Voy a decirles el error que cometen ustedes siempre. Ustedes
toman sus posiciones la víspera de la batalla, cuando todavía ignoran los
movimientos del enemigo y solo conocen el propio terreno.
Yo, por el contrario, nunca doy órdenes antes del combate.
Tan pronto como se levanta el sol, envió mis hombres a reconocimiento, me
informo yo mismo y mantengo mis tropas reunidas, mientras resuelvo lo que se
debe hacer. Luego me precipito sobre el enemigo y ataco según las exigencias
del terreno.
Cuando hago un plan militar, no hay hombre más pusilánime
que yo. Me exagero todos los peligros y todos los males posibles en las
circunstancias. Trabajo siempre, medito mucho. Si parezco siempre dispuesto a
responder a todo, a hacer frente a todo, es porque antes de emprender nada he
meditado largo tiempo y previsto lo que podía acontecer. No es un genio el que
me revela de repente lo que debo decir o hacer en una circunstancia inesperada
para los demás, es mi reflexión, es la meditación.
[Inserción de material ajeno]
(** The two failures of credential acquisition.  An exchange of the
    refresh credential that gives no access token (or an empty one)
    deactivates the account and clears the busy flag; a failed decryption
    only clears the busy flag.  Neither reads a message or touches the
    ledger. *)
Lemma exchange_failure_deactivates (env : Env) (user : User) (w : World)
    (c : ascii) (sid refreshToken : string) :
  google_sheet_id user = Some (String c sid) ->
  is_processing user = false ->
  decrypt env (google_refresh_token user) = Some refreshToken ->
  truthy (refreshAccessToken env refreshToken) = false ->
  processUser LocalTZA Date_parse env user w
  = (mkWorld
       (map (patch_row (id user) (set_is_active false ∘ set_is_processing false))
          (registry w))
       (ledger w),
     Returned None).
Proof.
  intros Hsheet Hbusy Hdecrypt Htoken.
  unfold processUser. rewrite Hsheet, Hbusy.
  unfold bind, try_catch, sync_account, bind, call. cbn [update_user].
  rewrite Hdecrypt. cbn [ret]. cbv zeta. rewrite Htoken.
  cbn [negb ret update_user registry ledger].
  rewrite map_patch_row_compose by (intros []; reflexivity). reflexivity.
Qed.

Lemma decrypt_failure_effect (env : Env) (user : User) (w : World)
    (c : ascii) (sid : string) :
  google_sheet_id user = Some (String c sid) ->
  is_processing user = false ->
  decrypt env (google_refresh_token user) = None ->
  processUser LocalTZA Date_parse env user w
  = (mkWorld (map (patch_row (id user) (set_is_processing false)) (registry w))
       (ledger w),
     Returned None).
Proof.
  intros Hsheet Hbusy Hdecrypt.
  unfold processUser. rewrite Hsheet, Hbusy.
  unfold bind, try_catch, sync_account, bind, call. cbn [update_user].
  rewrite Hdecrypt. cbn [throw ret update_user registry ledger].
  rewrite map_patch_row_compose by (intros []; reflexivity). reflexivity.
Qed.

(** C7 (the program departs from the claim).  When the stored refresh
    credential cannot be decrypted, the fault goes to the handler of the
    account: the result is [null] and the busy flag is cleared, but the
    account is not deactivated; the registry is what it was. *)
Theorem decrypt_failure_leaves_account_active :
  decrypt env_decrypt_fails (google_refresh_token example_user) = None
  /\ processUser LocalTZA Date_parse env_decrypt_fails example_user example_world
     = (example_world, Returned None)
  /\ is_active <$> account_row "u1" example_world = Some true
  /\ is_processing <$> account_row "u1" example_world = Some false.
Proof.
  repeat split; reflexivity.
Qed.

End Account.

Lemma watermark_after_cycle_witness :
  account_row "u1" example_world = Some example_user
  /\ exists after,
       watermark_of "u1"
         (fst (processUser 19800000 example_Date_parse env_old_message example_user
                 example_world)) = Some after
       /\ (after = Some 1768224074000
           \/ exists m, latest_received example_Date_parse env_old_message example_user
                        = Some m /\ after = Some m).
Proof.
  split; [reflexivity |].
  destruct (watermark_after_cycle 19800000 example_Date_parse env_old_message
              example_user example_world _ _ eq_refl (surjective_pairing _))
    as (after & H1 & H2 & _).
  exists after. split; [exact H1 | exact H2].
Defined.

(** C3 (the claim as stated fails).  The new watermark is the latest
    received instant of the batch whatever the old one was: an account
    with watermark 13:21:14 that retrieves one message, sent at 13:21:04
    and delivered after the watermark, is left with watermark 13:21:04. *)
Lemma watermark_moves_back :
  last_processed_email_timestamp example_user = Some 1768224074000
  /\ watermark_of "u1"
       (fst (processUser 19800000 example_Date_parse env_old_message example_user
               example_world)) = Some (Some 1768224064000)
  /\ ~ not_later (Some 1768224074000) (Some 1768224064000).
Proof.
  split; [reflexivity |]. split; [vm_compute; reflexivity |].
  cbn. lia.
Qed.

Lemma no_messages_frame_witness :
  let w' :=
    mkWorld
      (map (patch_row "u1" (set_is_processing false ∘ set_last_sync_time 5000))
         (registry Accounts.example_registry))
      (ledger Accounts.example_registry) in
  processUser 19800000 (fun _ => None) env_no_messages example_user
    Accounts.example_registry
  = (w', Returned (Some (mkResult 0 0)))
  /\ ledger w' = ledger Accounts.example_registry
  /\ map last_processed_email_timestamp (registry w')
     = [Some 1768224074000; None; None; Some 1768000000000]
  /\ map missed_emails (registry w') = [[]; []; []; []]
  /\ map is_active (registry w') = [true; true; true; false]
  /\ map last_sync_time (registry w') = [Some 5000; None; None; None].
Proof.
  intros w'.
  destruct (no_messages_frame 19800000 (fun _ => None) env_no_messages example_user
              Accounts.example_registry "s" "heet1" "stored-token"
              eq_refl eq_refl eq_refl eq_refl eq_refl)
    as (H1 & H2 & H3 & H4 & H5 & _).
  split; [exact H1 |]. split; [exact H2 |]. split; [exact H3 |].
  split; [exact H4 |]. split; [exact H5 | reflexivity].
Defined.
Para gobernar no se trata de seguir una teoría más o menos
buena, sino de edificar con los materiales que se tiene al alcance de uno, de
someterse a las necesidades del momento y de saberlas aprovechar.
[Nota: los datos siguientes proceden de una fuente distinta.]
Lemma partition_length (sep s a b : string) :
  partition sep s = Some (a, b) ->
  String.length s = (String.length a + String.length sep + String.length b)%nat.
Proof.
  intros H. rewrite (partition_Some _ _ _ _ H) at 1.
  rewrite !append_length. lia.
Qed.

Section NonEmptySeparator.

Variable sep : string.
Hypothesis sep_nonempty : sep <> "".

Lemma sep_length_pos : (0 < String.length sep)%nat.
Proof. destruct sep; [congruence | simpl; lia]. Qed.

Lemma split_rounds_enough (n m : nat) (s : string) :
  (String.length s <= n)%nat -> (String.length s <= m)%nat ->
  split_rounds n sep s = split_rounds m sep s.
Proof.
  revert m s; induction n as [|n IH]; intros m s Hn Hm.
  - destruct s; [|simpl in Hn; lia].
    destruct m; [reflexivity|]. simpl.
    destruct sep; [congruence | reflexivity].
  - destruct m as [|m].
    + destruct s; [|simpl in Hm; lia]. simpl.
      destruct sep; [congruence | reflexivity].
    + cbn [split_rounds].
      destruct (partition sep s) as [[a b]|] eqn:P; [|reflexivity].
      pose proof (partition_length _ _ _ _ P) as L.
      pose proof sep_length_pos.
      f_equal. apply IH; lia.
Qed.

(** The text before the cut holds no copy of the separator. *)
Lemma partition_before_clean (s a b : string) :
  partition sep s = Some (a, b) -> contains sep a = false.
Proof.
  intros P. destruct (contains sep a) eqn:C; [|reflexivity].
  rewrite partition_contains in C.
  destruct (partition sep a) as [[a1 a2]|] eqn:Pa; [|discriminate].
  pose proof (partition_Some _ _ _ _ Pa) as Ea.
  pose proof (partition_Some _ _ _ _ P) as Es.
  rewrite Ea in Es at 1. rewrite !append_assoc in Es.
  pose proof (partition_leftmost _ _ _ _ P _ _ Es) as L.
  rewrite Ea in L. rewrite !append_length in L.
  pose proof sep_length_pos. lia.
Qed.

(** The equation of [split]: cut once, split what follows. *)
Lemma split_unfold (s : string) :
  split s sep =
  match partition sep s with
  | None => [s]
  | Some (a, b) => a :: split b sep
  end.
Proof.
  unfold split. destruct s as [|c s].
  - simpl. destruct sep; [congruence | reflexivity].
  - cbn [String.length split_rounds].
    destruct (partition sep (String c s)) as [[a b]|] eqn:P; [|reflexivity].
    pose proof (partition_length _ _ _ _ P) as L. cbn [String.length] in L.
    pose proof sep_length_pos.
    f_equal. apply split_rounds_enough; lia.
Qed.

End NonEmptySeparator.

End PyStrFacts.

(* ===================================================================== *)
(** ** Facts about [a2b_base64] *)
(* ===================================================================== *)

Section Base64Facts.

Import Base64.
He amado siempre el análisis. Por qué y el cómo son
preguntas tan útiles que jamás se formulan con bastante frecuencia. Reconozco
la parte del azar en el destino de los hombres y de los acontecimientos. Cuanto
más grande se es menos voluntad debe tenerse. Se depende de los acontecimientos
y de las circunstancias.
La ambición es el móvil principal de los hombres. Estos
trabajan mientras esperan elevarse.
Lo moral es a la fuerza material como tres a uno.